Saturday, April 26, 2014

Pain


Well, it has come to this.  I am currently awaiting the day when I am going to go through the first of two "pain" surgeries.  They will be severing my nerves in my lower back.  One side on Tuesday and the other, two weeks later.  Fun.  I am nervous to say the least, mostly though that it won't work.
I have done the pain clinics, and tried my best, but this is it.  It is my last resort.
I know that other people in the world have been through tons more than me, and I don't want to seem like a complainer.  I just have reached my "personal" limit.
I want my life back.  I want to contribute more to my family.  I want to live life again, and find a new normal.
Sorry.  That sounds like complaining.  Only truly, that is how it feels.
I have lived with all sorts of pain, but I have found that though the emotional pain is harder to deal with, and harder to let go of, I also found that physical pain is much harder to withstand.  I guess that is why physical torture can open mouths faster than therapy.
That is an terrible joke.  I'm sorry, but doesn't that make sense?
I admire those people who go through those horrifying accidents and survive all sorts of tragedies.  I admire our soldiers who give up no only their lives, but their limbs.
I even admire those soldiers who give up a little bit of their sanity and peace of mind.  I myself suffer from P.T.S. D (Post Traumatic Stress Syndrome), and it can take away everything that  makes life worth while.
However, physical pain can also tax you in more ways than you expect, and it can take away worthwhile moments too.  I have had many of mine lost and put on hold.
Anyway.  I am nervous about surgery.  I am nervous about the outcome.  I am even nervous about the needles.  Uhhh.
But I still hold onto hope.  I have too.  I can't allow it keep doing this to me.  I want to live.  It is amazing how you can take those small life moments for granted.  I feel like I wasted so much of my healthy youth.  Wow I can be depressing, sorry.  It's hard not to feel like this when you have been stuck in bed for a while.
I am just grateful for my husband and my kids, who love me and are willing to put up with me. Thank you Tony, and my babies.  You all mean the world to me and I don't know where I would be without you.
Wish me luck.

Sunday, April 13, 2014

Puppy Post


This is Vlad. (top)  That is Jasper. (bottom)
They are our two new additions.  They are English Masstiff puppies.  Their personalities are perfect for our family, you just have to get past the drooling.  Otherwise, they are perfect home bodies.  We have had this breed before, and love them dearly.  When we had to put down Gus, who had a horrible case of bloat, we did not think that we would want another so soon, but it turned out we did. Here they are.  Our new loves, even though Gus is never far from our thoughts.

A thought


The greatest gift we can give is a little bit of ourselves.
Just a thought.

Sunday, February 2, 2014

The Gilbert Temple Open House


  I got a chance to go to the Gilbert Temple open house, here in Arizona, on Thursday with my family.  We have watched them build this spectacular bit of heaven almost since the beginning.  To go through it and see its extraordinary beauty for ourselves was quite a gift for the spirit.  I feel that I am incredibly fortunate to have the opportunity to see on a regular basis.  I also feel blessed to have the knowledge that these buildings are a gift from my Father in Heaven, because he wants us to have every opportunity to have eternal families, and all of the strength he can offer us.

Friday, January 24, 2014

Quote I Appreciate


I love this quote from Gordon B. Hinckley's book, "One bright shining Hope".

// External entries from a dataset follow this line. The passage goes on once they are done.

Lemma createMap_wf (json : Encoding K V) (hasher_K : hasher K) numCPU options :
  let m := createMap json hasher_K numCPU options in
  0 ≤ ShardCount (opts m) ≤ 2 ^ 31 → wf m ∧ flat m = ∅.
Proof.
  intros m Hn.
  destruct (createMap_shards json hasher_K numCPU options) as (Hsh & Hmask & _).
  fold m in Hsh, Hmask.
  pose proof (roundUpToPowerOf2_range _ Hn) as Hr.
  rewrite wrap32_small in Hmask by lia.
  split; [split |].
  - lia.
  - rewrite Hsh, Hmask, length_replicate. f_equal. lia.
  - intros i sh key Hi [v Hv]. rewrite Hsh in Hi.
    apply lookup_replicate in Hi as [-> _]. by rewrite lookup_empty in Hv.
  - apply map_eq. intros key. rewrite lookup_empty. unfold flat.
    apply lookup_union_list_None_2, Forall_forall. intros sh Hin.
    rewrite Hsh in Hin. apply elem_of_replicate in Hin as [-> _].
    apply lookup_empty.
Qed.

(** For a requested count of at most 2^31 the map has the least power of
    two of shards. *)
Lemma createMap_leastPowerOf2 (json : Encoding K V) (hasher_K : hasher K) numCPU options :
  let m := createMap json hasher_K numCPU options in
  0 ≤ ShardCount (opts m) ≤ 2 ^ 31 →
  leastPowerOf2 (Z.max 1 (ShardCount (opts m))) (Z.of_nat (length (shards m))) ∧
  mask m + 1 = Z.of_nat (length (shards m)).
Proof.
  intros m Hn.
  destruct (createMap_shards json hasher_K numCPU options) as (Hsh & Hmask & _).
  fold m in Hsh, Hmask.
  pose proof (roundUpToPowerOf2_range _ Hn) as Hr.
  rewrite wrap32_small in Hmask by lia.
  rewrite Hsh, Hmask, length_replicate, Z2Nat.id by lia.
  split; [| lia].
  destruct (Z.eq_dec (ShardCount (opts m)) 0) as [-> | Hne].
  - change (roundUpToPowerOf2 0) with (roundUpToPowerOf2 1).
    apply roundUpToPowerOf2_least. lia.
  - rewrite Z.max_r by lia. apply roundUpToPowerOf2_least. lia.
Qed.

End cmap_props.

(** ** Test doubles: the byte codec is an inverse pair *)

Lemma byteOfZ_zOfByte z b : ByteCodec.byteOfZ z = Some b → ByteCodec.zOfByte b = z.
Proof.
  unfold ByteCodec.byteOfZ, ByteCodec.zOfByte.
  destruct ((0 <=? z) && (z <? 256)) eqn:Hrange; [| done].
  intros Hb. apply Byte.to_of_N in Hb. rewrite Hb. lia.
Qed.

Lemma decodeItems_encodeItems items : ∀ data,
  ByteCodec.encodeItems items = Ok data → ByteCodec.decodeItems data = Ok items.
Proof.
  induction items as [| [k v] items IH]; intros data; simpl.
  - by intros [= <-].
  - destruct (ByteCodec.byteOfZ k) as [bk |] eqn:Hk; [| done].
    destruct (ByteCodec.byteOfZ v) as [bv |] eqn:Hv; [| done].
    destruct (ByteCodec.encodeItems items) as [rest |]; [| done].
    intros [= <-]. simpl. rewrite (IH rest eq_refl).
    by rewrite (byteOfZ_zOfByte _ _ Hk), (byteOfZ_zOfByte _ _ Hv).
Qed.

Lemma ByteCodec_inverse : codec_inverse (JsonSerializer ByteCodec.encoding).
Proof.
  intros [items] data. unfold Marshal, Unmarshal. simpl.
  intros [= Henc]. by rewrite (decodeItems_encodeItems _ _ Henc).
Qed.

(** ** The claims *)

Section claims.
Context {K V : Type} `{Countable K} `{Inhabited V}.
Implicit Types (m : Map K V) (sh : gmap K V) (key : K).

(** C1 (round trip).  Insert any list of entries with [Put] into a fresh
    map, serialize it with [MarshalWith] and load the bytes with
    [UnmarshalWith] into another fresh map of the same key and value types,
    using a codec whose [Unmarshal] inverts its [Marshal]: the loaded map
    has the same [Size] and answers every [Get] as the original does.  Both
    maps are built with a requested shard count of at most 2^31. *)
Theorem MarshalWith_UnmarshalWith_roundtrip
    (json : Encoding K V) (hasher_K : hasher K) (numCPU : Z)
    (options1 options2 : list (Option K V))
    (pairs : list (Tuple K V)) (serializer : SerializerFunc K V) :
  let c1 := createMap json hasher_K numCPU options1 in
  let c2 := createMap json hasher_K numCPU options2 in
  0 ≤ ShardCount (opts c1) ≤ 2 ^ 31 →
  0 ≤ ShardCount (opts c2) ≤ 2 ^ 31 →
  codec_inverse serializer →
  ∃ m1, putItems c1 pairs = Done m1 ∧
    ∀ data, MarshalWith m1 serializer = Done (Ok data) →
      ∃ m2, UnmarshalWith c2 data serializer = Done (None, m2) ∧
            Size m2 = Size m1 ∧
            ∀ key, Get m2 key = Get m1 key.
Proof.
  intros c1 c2 Hn1 Hn2 Hinv.
  destruct (createMap_wf json hasher_K numCPU options1 Hn1) as [Hwf1 _].
  destruct (createMap_wf json hasher_K numCPU options2 Hn2) as [Hwf2 _].
  fold c1 in Hwf1. fold c2 in Hwf2.
  destruct (putItems_spec pairs c1 Hwf1) as (m1 & Hrun1 & Hwfm1 & _).
  exists m1. split; [done |]. intros data Hmarshal.
  unfold MarshalWith in Hmarshal. apply Hinv in Hmarshal.
  destruct (Clear_spec c2 Hwf2) as (Hwfc & Hflatc & _).
  destruct (putItems_spec (collectItems m1) (Clear c2) Hwfc)
    as (m2 & Hrun2 & Hwfm2 & Hflat2 & _).
  rewrite Hflatc, reload_flat in Hflat2 by apply Hwfm1.
  exists (setDirty m2 false). split.
  - unfold UnmarshalWith. rewrite Hmarshal. simpl. by rewrite Hrun2.
  - assert (Hwf' : wf (setDirty m2 false)) by (by destruct Hwfm2).
    assert (Hflat' : flat (setDirty m2 false) = flat m1) by done.
    split.
    + rewrite !Size_flat by (apply Hwf' || apply Hwfm1). by rewrite Hflat'.
    + intros key. rewrite !Get_flat by done. by rewrite Hflat'.
Qed.
(** * API Contract Guardian: rule registry, rule engine, configuration
      resolver and orchestrator.

    A shallow embedding of
      packages/core/src/rules/RuleRegistry.ts
      packages/core/src/rules/RuleEngine.ts, builtIn.ts
      packages/core/src/config/ConfigParser.ts, defaults.ts
      packages/core/src/validator/Validator.ts
    (and of what Validator.ts uses of loader/SpecLoader.ts), together with
    the properties the specification states about them.

    Conventions.  A TypeScript optional field [f?: T] is an [option T]
    ([None] is [undefined]).  A [Record<string, T>] or object used as a
    dictionary is a [gmap string T].  A [Map] whose iteration order the code
    relies on is a list in insertion order.  Values whose run-time type the
    code does not check ([unknown], and everything reached through an
    [as T] cast) are [JsVal].  Code that can throw lives in the [Exc]
    monad.  Logging, wall-clock timings ([performance.now()], the
    [executionTime]/[totalTime] fields) and [new Date()] are left out: no
    control flow depends on them. *)

From Stdlib Require Import ZArith String Ascii List Bool Lia.
From stdpp Require Import base option list gmap strings pretty fin_maps.

Local Open Scope Z_scope.
Set Warnings "-register-all".

(** ** JavaScript values *)

Module JS.

(** [Number.MAX_SAFE_INTEGER]: up to this magnitude every integer is a
    double, and [Number::toString] prints it as its decimal digits. *)
Definition MAX_SAFE_INTEGER : Z := 9007199254740991.

Definition is_safe (n : Z) : bool := Z.abs n <=? MAX_SAFE_INTEGER.

Record SafeInteger : Type := mkSafe {
  int_value : Z;
  int_safe : is_safe int_value = true;
}.

(** Plain data as a rule function or a parsed document can produce it: no
    functions, no accessors, no symbols, and [Object.prototype] (or
    [Array.prototype]) as prototype.  Numbers are the safe integers and
    [NaN]; fractions and larger magnitudes are outside the model.  An
    object keeps its own properties in insertion order. *)
Inductive JsVal : Type :=
| JUndefined
| JNull
| JBool (b : bool)
| JNum (n : SafeInteger)
| JNaN
| JStr (s : string)
| JArr (elems : list JsVal)
| JObj (props : list (string * JsVal)).

(** A number literal. *)
Abbreviation JInt n := (JNum (mkSafe n eq_refl)).

(** ToBoolean: the falsy values are undefined, null, false, 0, NaN and
    the empty string. *)
Definition truthy (v : JsVal) : bool :=
  match v with
  | JUndefined | JNull | JNaN => false
  | JBool b => b
  | JNum n => negb (int_value n =? 0)
  | JStr s => negb (String.eqb s EmptyString)
  | JArr _ | JObj _ => true
  end.

(** [a || b] *)
Definition js_or (a b : JsVal) : JsVal := if truthy a then a else b.

(** [typeof v === 'object'] (true of null and of arrays as well). *)
Definition typeof_object (v : JsVal) : bool :=
  match v with
  | JNull | JArr _ | JObj _ => true
  | _ => false
  end.

(** [Array.isArray(v)] *)
Definition isArray (v : JsVal) : bool :=
  match v with JArr _ => true | _ => false end.

Fixpoint assoc (k : string) (props : list (string * JsVal)) : option JsVal :=
  match props with
  | [] => None
  | (k', v) :: rest => if String.eqb k k' then Some v else assoc k rest
  end.

(** Names every plain object inherits from [Object.prototype]. *)
Definition object_prototype_members : list string :=
  [ "constructor"; "__proto__"; "hasOwnProperty"; "isPrototypeOf";
    "propertyIsEnumerable"; "toLocaleString"; "toString"; "valueOf";
    "__defineGetter__"; "__defineSetter__"; "__lookupGetter__";
    "__lookupSetter__" ]%string.

Definition inherited (k : string) : bool :=
  existsb (String.eqb k) object_prototype_members.

(** [k in v] for a value that passed [typeof v === 'object'] and is not
    null: own properties, then the prototype chain.  For an array the own
    keys are its indices and [length]; none of the names looked up below is
    one of them, nor a member of [Array.prototype]. *)
Definition has_property (k : string) (v : JsVal) : bool :=
  match v with
  | JObj props => bool_decide (is_Some (assoc k props)) || inherited k
  | _ => false
  end.

(** [v.k] (or [v[k]]) for a key that is not inherited: an own property or
    undefined. *)
Definition get_own (k : string) (v : JsVal) : JsVal :=
  match v with
  | JObj props => default JUndefined (assoc k props)
  | _ => JUndefined
  end.

(** [String(v)]; [None] where the conversion raises a [TypeError].  An
    object is converted through its [toString] and [valueOf] methods: with
    no own [toString] the inherited one answers "[object Object]"; an own
    [toString] is data here, hence not callable, and [valueOf] (own and not
    callable, or inherited and returning the object itself) gives no
    primitive either, so the conversion fails.  An array is joined with
    commas, null and undefined elements as empty text, and fails where an
    element fails. *)
Fixpoint js_String (v : JsVal) : option string :=
  match v with
  | JUndefined => Some "undefined"
  | JNull => Some "null"
  | JBool true => Some "true"
  | JBool false => Some "false"
  | JNum n => Some (pretty (int_value n))
  | JNaN => Some "NaN"
  | JStr s => Some s
  | JObj props =>
      match assoc "toString" props with
      | Some _ => None
      | None => Some "[object Object]"
      end
  | JArr elems =>
      let elem_str (e : JsVal) : option string :=
        match e with
        | JUndefined | JNull => Some EmptyString
        | _ => js_String e
        end in
      (fix join (l : list JsVal) : option string :=
         match l with
         | [] => Some EmptyString
         | [e] => elem_str e
         | e :: rest =>
             match elem_str e with
             | Some first =>
                 match join rest with
                 | Some others => Some (first +:+ "," +:+ others)
                 | None => None
                 end
             | None => None
             end
         end) elems
  end%string.

(** [v === s] for a string literal [s]. *)
Definition strict_eq_str (v : JsVal) (s : string) : bool :=
  match v with JStr s' => String.eqb s' s | _ => false end.

(** [typeof v] *)
Definition typeof (v : JsVal) : string :=
  match v with
  | JUndefined => "undefined"
  | JNull | JArr _ | JObj _ => "object"
  | JBool _ => "boolean"
  | JNum _ | JNaN => "number"
  | JStr _ => "string"
  end.

End JS.
Export JS.

(** ** Exceptions *)

(** What a [throw] carries: an [Error] with its message, or any other
    value. *)
Inductive Thrown : Type :=
| ThrownError (message : string)
| ThrownValue (v : JsVal).


Inductive Exc (E A : Type) : Type :=
| Ret (a : A)
| Throw (e : E).
Arguments Ret {E A} a.
Arguments Throw {E A} e.

#[global] Instance Exc_ret {E} : MRet (Exc E) := λ A a, Ret a.
#[global] Instance Exc_bind {E} : MBind (Exc E) := λ A B f m,
  match m with
  | Ret a => f a
  | Throw e => Throw e
  end.

(** [try { body } catch (error) { handler(error) }] *)
Definition try_catch {E A} (body : Exc E A) (handler : E → Exc E A) : Exc E A :=
  match body with
  | Ret a => Ret a
  | Throw e => handler e
  end.

(** [error instanceof Error ? error.message : String(error)], evaluated
    in a [catch] block: a conversion that fails throws out of the block. *)
Definition thrown_message (t : Thrown) : Exc Thrown string :=
  match t with
  | ThrownError m => Ret m
  | ThrownValue v =>
      match js_String v with
      | Some text => Ret text
      | None => Throw (ThrownError "Cannot convert object to primitive value")
      end
  end.

Definition dquote : string := String (ascii_of_nat 34) EmptyString.

(** ** Rule model (interfaces/Rule.ts, ValidationResult.ts, Config.ts) *)

Inductive IssueSeverity : Type := ERROR | WARNING | INFO | HINT.

#[global] Instance IssueSeverity_eq_dec : EqDecision IssueSeverity.
Proof. solve_decision. Defined.

(** The enum's run-time values.  All four are non-empty strings, hence
    truthy: on an [IssueSeverity?] operand [||] and [??] agree. *)
Definition severity_value (s : IssueSeverity) : string :=
  match s with
  | ERROR => "error"
  | WARNING => "warning"
  | INFO => "info"
  | HINT => "hint"
  end.

Inductive RuleCategory : Type :=
  STRUCTURAL | DOCUMENTATION | REST | GOVERNANCE | SECURITY.

#[global] Instance RuleCategory_eq_dec : EqDecision RuleCategory.
Proof. solve_decision. Defined.

(** [RuleOptions], [Record<string, unknown>] *)
Abbreviation Options := (gmap string JsVal).

(** [RuleFunction]: called with the document and the effective options; it
    returns some value (an array, if it keeps its contract) or throws. *)
Definition RuleFunction : Type := JsVal → option Options → Exc Thrown JsVal.

Record Rule : Type := mkRule {
  id : string;
  name : string;
  description : string;
  severity : IssueSeverity;
  category : RuleCategory;
  enabled : option bool;
  fixable : option bool;
  fn : RuleFunction;
  options : option Options;
}.

Record RuleConfig : Type := mkRuleConfig {
  rc_severity : option IssueSeverity;
  rc_enabled : option bool;
  rc_options : option Options;
}.

(** [boolean | RuleConfig], the value side of a rules map. *)
Inductive RuleSetting : Type :=
| SettingBool (b : bool)
| SettingConfig (c : RuleConfig).

(** [{...a, ...b}] on two optional dictionaries: an object holding the keys
    of both, the value of [b] where both have the key. *)
Definition spread2 {V} (a b : option (gmap string V)) : gmap string V :=
  default ∅ b ∪ default ∅ a.

(** [a ?? b] *)
Definition nullish {A} (a b : option A) : option A :=
  match a with
  | Some x => Some x
  | None => b
  end.

(** ** Rule registry (rules/RuleRegistry.ts) *)

Module RuleRegistry.

Record t : Type := mk {
  rules : list Rule;                                (* Map, insertion order *)
  ruleCategories : list (RuleCategory * list string);
  overrides : gmap string RuleConfig;
}.

Definition empty : t := mk [] [] ∅.

(** [this.rules.get(ruleId)] *)
Definition get (reg : t) (ruleId : string) : option Rule :=
  List.find (λ r, String.eqb (id r) ruleId) (rules reg).

Definition has (reg : t) (ruleId : string) : bool :=
  bool_decide (is_Some (get reg ruleId)).

Fixpoint track (c : RuleCategory) (ruleId : string)
    (idx : list (RuleCategory * list string)) : list (RuleCategory * list string) :=
  match idx with
  | [] => [(c, [ruleId])]
  | (c', ids) :: rest =>
      if decide (c = c')
      then (c', if existsb (String.eqb ruleId) ids then ids else ids ++ [ruleId]) :: rest
      else (c', ids) :: track c ruleId rest
  end.

Definition register (rule : Rule) (reg : t) : Exc Thrown t :=
  if has reg (id rule)
  then Throw (ThrownError
         ("Rule with ID " +:+ dquote +:+ id rule +:+ dquote +:+ " is already registered"))
  else Ret (mk (rules reg ++ [rule])
               (track (category rule) (id rule) (ruleCategories reg))
               (overrides reg)).

Fixpoint registerBatch (rs : list Rule) (reg : t) : Exc Thrown t :=
  match rs with
  | [] => Ret reg
  | r :: rest => reg' ← register r reg; registerBatch rest reg'
  end.

(** One iteration of the loop in [applyOverrides]: a bare boolean stores
    [{ enabled: config }], anything else is stored as it is. *)
Definition setOverride (reg : t) (entry : string * RuleSetting) : t :=
  let override :=
    match entry.2 with
    | SettingBool b => mkRuleConfig None (Some b) None
    | SettingConfig c => c
    end in
  mk (rules reg) (ruleCategories reg) (<[entry.1 := override]> (overrides reg)).

(** [ruleConfigs] is given by its [Object.entries]. *)
Definition applyOverrides (ruleConfigs : list (string * RuleSetting)) (reg : t) : t :=
  foldl setOverride reg ruleConfigs.

Definition getEffectiveRule (reg : t) (ruleId : string)
    (defaultSeverity : option IssueSeverity) : option Rule :=
  match get reg ruleId with
  | None => None
  | Some rule =>
      match overrides reg !! ruleId with
      | None => Some rule
      | Some override =>
          Some (mkRule (id rule) (name rule) (description rule)
                  (default (default (severity rule) defaultSeverity)
                     (rc_severity override))
                  (category rule)
                  (nullish (rc_enabled override) (enabled rule))
                  (fixable rule)
                  (fn rule)
                  (Some (spread2 (options rule) (rc_options override))))
      end
  end.

(** [rule.enabled !== false] on the effective rule. *)
Definition isEnabled (reg : t) (ruleId : string) : bool :=
  match getEffectiveRule reg ruleId None with
  | None => false
  | Some rule => negb (bool_decide (enabled rule = Some false))
  end.

Definition clearOverrides (reg : t) : t :=
  mk (rules reg) (ruleCategories reg) ∅.

Definition getAllIds (reg : t) : list string := map id (rules reg).

Definition getCount (reg : t) : nat := length (rules reg).

Definition clear (reg : t) : t := empty.

Definition getAll (reg : t) : list Rule := rules reg.

(** [this.ruleCategories.get(category) ?? new Set()] *)
Fixpoint categoryIds (c : RuleCategory) (idx : list (RuleCategory * list string))
    : list string :=
  match idx with
  | [] => []
  | (c', ids) :: rest => if decide (c = c') then ids else categoryIds c rest
  end.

He said, " Life is never a failure until we call it such.  There are so many who need your helping hands, your loving smile, your tender thoughtfulness."

That is so true. We can do so much good in this life, if we only take the time, besides we only fail if we don't try.  I hope that you will take the time to look for those things that will uplift you, inspire you, or make you feel happy and peaceful.  This book of quotes has been all of that for me.
Hugs friends.

Wednesday, December 18, 2013

Christmas thought on tolerance


Christmas is almost here!  I am so excited!  It is my absolutely favorite time of year.  I just love the feeling of it.  However I wish there was more tolerance in our country.  We founded this country on the right to religious freedom. Only when it comes down to it, opponents of religion feel that they have the right to force us into retreat.  I am not offended by the Menorah, because I am not Jewish.I am not offended by anyone's faith if it is what is in their heart and is important to them.  It actually makes me sad.  Not because someone does not believe in God, of course that saddens me to a point, because I know how He has impacted my life for the good, but I would not ever make someone feel less than me because we do not agree.
This is a time of year that we can show love, gratitude, compassion, and serve one another.  Why then does it bring out the worst in others?
I hope that you all have what you wish for at this holiday season, and I hope that we will work on our tolerance. Merry Christmas!